The US economy grew solidly in the second quarter, pulling the level of gross domestic product above its pre-pandemic peak, as massive government aid and vaccinations against Covid-19 fuelled spending on goods and travel-related services.
The pace of GDP growth reported by the Commerce Department on Thursday was, however, slower than economists had expected.
That was because businesses had to again draw down on meagre inventories to meet the robust demand.
Supply constraints, which have resulted in shortages of motor vehicles and some household appliances, are making it harder for business to replenish stocks.
“The US economy is off and running,” said Scott Hoyt, a senior economist at Moody’s Analytics in West Chester, Pennsylvania.”Real GDP has fully recovered what it lost in the downturn.”
Gross domestic product increased at a 6.5% annualised rate last quarter, the government said in its advance estimate of second-quarter GDP.
The economy grew at a 6.3% rate in the first quarter, revised down from the previously reported 6.4% pace.
Economists polled by Reuters had forecast GDP rising at an 8.5% rate last quarter.
Excluding inventories, trade and government spending, the economy grew at a 9.9% pace.
With the second-quarter estimate, the government published revisions to GDP Data, which showed the economy contracting 3.4% in 2020, instead of 3.5% as previously estimated.
That was still the biggest drop in GDP since 1946.
The revisions to growth in other years and quarters were minor.
From 2015 to 2020, GDP increased at an average annual rate of 1.1%, unrevised from previously published estimates.
The National Bureau of Economic Research, the arbiter of US recessions, declared last week that the pandemic Downturn, which started in February 2020, ended in April 2020.
Even with the second quarter marking the peak in growth this cycle, the economic expansion is expected to remain solid for the remainder of this year.
A resurgence in Covid-19 infections, driven by the delta variant of the coronavirus, however, poses a risk to the outlook.
Higher inflation, if sustained, as well as ongoing supply chain disruptions could also slow the economy.
The Federal Reserve on Wednesday kept its overnight benchmark interest rate near zero and left its bond-buying programme unchanged.
Fed Chair Jerome Powell told reporters that the pandemic’s economic effects continued to diminish, but risks to the outlook remain.
US stocks opened higher.
The dollar fell against a basket of currencies.
US Treasury prices were lower. Economists expect growth of around 7% this year, which would be the strongest performance since 1984.
The International Monetary Fund on Tuesday boosted its growth forecasts for the United States to 7.0% in 2021 and 4.9% in 2022, up 0.6 and 1.4 percentage points respectively, from the forecasts in April.

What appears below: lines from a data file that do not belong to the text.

(* ===== verification/Clk.v ===== *)
(** * Clocks: [util/no_os_clk.c]

    A clock descriptor of the layer, over a platform or a device driver that
    provides the clock. *)
From S2P Require Import Prelude Mutex Bus Dispatch.

(** ** Data *)

Record no_os_clk_init_param : Type := ClkParam {
  kp_name : ptr;
  kp_hw_ch_num : Z;
  kp_platform_ops : ptr;
  kp_dev_desc : ptr
}.

Record no_os_clk_desc : Type := ClkDesc {
  kd_name : ptr;
  kd_hw_ch_num : Z;
  kd_platform_ops : ptr;
  kd_dev_desc : ptr
}.

(** [clk_init] gets what [*desc] holds and returns what it leaves there. *)
Record no_os_clk_platform_ops (W : Type) : Type := ClkOps {
  clk_init : option (ptr -> no_os_clk_init_param -> cmd (platform no_os_clk_desc W) (Z * ptr));
  clk_enable : option (ptr -> cmd (platform no_os_clk_desc W) Z);
  clk_disable : option (ptr -> cmd (platform no_os_clk_desc W) Z);
  clk_recalc_rate : option (ptr -> ptr -> cmd (platform no_os_clk_desc W) Z);
  clk_round_rate : option (ptr -> Z -> ptr -> cmd (platform no_os_clk_desc W) Z);
  clk_set_rate : option (ptr -> Z -> cmd (platform no_os_clk_desc W) Z);
  clk_remove : option (ptr -> cmd (platform no_os_clk_desc W) Z)
}.
Arguments ClkOps {W} _ _ _ _ _ _ _.
Arguments clk_init {W} _.
Arguments clk_enable {W} _.
Arguments clk_disable {W} _.
Arguments clk_recalc_rate {W} _.
Arguments clk_round_rate {W} _.
Arguments clk_set_rate {W} _.
Arguments clk_remove {W} _.

(** ** Operations *)

Section clk.
  Context {W : Type} (driver : positive -> no_os_clk_platform_ops W).
  Abbreviation mem := (platform no_os_clk_desc W).

Definition on_clks {A} : cmd (heap no_os_clk_desc) A -> cmd mem A := zoom fst (fun h s => (h, s.2)).

(** [desc] is what [*desc] holds, or none for a null [desc]; the result is the
    return code and what [*desc] holds at the end. *)
Definition no_os_clk_init (desc : option ptr) (param : option no_os_clk_init_param) :
  cmd mem (Z * ptr) :=
  match desc, param with
  | Some desc, Some param =>
      match kp_platform_ops param with
      | None => mret (- EINVAL, desc)
      | Some ops =>
          clk ← on_clks (halloc (ClkDesc (kp_name param) (kp_hw_ch_num param) (kp_platform_ops param)
                  (kp_dev_desc param)));
          match clk with
          | None => mret (- ENOMEM, desc)
          | Some _ =>
              match clk_init (driver ops) with
              | None => mret (0, clk)
              | Some f =>
                  r ← f desc param;
                  if truthy r.1 then
                    _ ← on_clks (hfree clk); mret r
                  else mret (0, clk)
              end
          end
      end
  | _, _ => mret (- EINVAL, default None desc)
  end.

(** [if (!desc || !desc->platform_ops) return -EINVAL;] *)
Definition no_os_clk_remove (desc : ptr) : cmd mem Z :=
  match desc with
  | None => mret (- EINVAL)
  | Some _ =>
      d ← dev_load desc;
      match kd_platform_ops d with
      | None => mret (- EINVAL)
      | Some ops =>
          ret ← match clk_remove (driver ops) with Some f => f desc | None => mret 0 end;
          if truthy ret then mret ret else
          _ ← on_clks (hfree desc); mret 0
      end
  end.

Definition no_os_clk_enable (desc : ptr) : cmd mem Z :=
  dispatch dev_load kd_platform_ops driver clk_enable desc true (fun f => f desc).

Definition no_os_clk_disable (desc : ptr) : cmd mem Z :=
  dispatch dev_load kd_platform_ops driver clk_disable desc true (fun f => f desc).

Definition no_os_clk_recalc_rate (desc rate : ptr) : cmd mem Z :=
  dispatch dev_load kd_platform_ops driver clk_recalc_rate desc (present rate) (fun f => f desc rate).

Definition no_os_clk_round_rate (desc : ptr) (rate : Z) (rounded_rate : ptr) : cmd mem Z :=
  dispatch dev_load kd_platform_ops driver clk_round_rate desc (present rounded_rate)
    (fun f => f desc rate rounded_rate).

Definition no_os_clk_set_rate (desc : ptr) (rate : Z) : cmd mem Z :=
  dispatch dev_load kd_platform_ops driver clk_set_rate desc true (fun f => f desc rate).
End clk.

President Joe Biden’s administration provided $1.9tn in pandemic relief in March, sending one-time $1,400 checks to qualified households and extending a $300 unemployment subsidy through early September.
That brought the amount of government aid to nearly $6tn since the pandemic started in the United States in March 2020.
Nearly half of the population has been vaccinated against Covid-19, allowing Americans to travel, frequent restaurants, attend sporting events and engage in other services-related activities that were curbed early in the pandemic.
Consumer spending, which accounts for more than two-thirds of the US economy, grew at an 11.8% rate in the second quarter, boosted by demand for services.
While spending on goods remained strong, the pace likely slowed from earlier in the pandemic, when Americans were cooped up at home.
The economy also received a further boost from business Investment, especially on equipment, as companies ramped up production.
Though the fiscal boost is fading and Covid-19 cases are rising in states with lower vaccination rates, consumer spending will likely continue to grow.
Households accumulated at least $2tn in excess savings during the pandemic.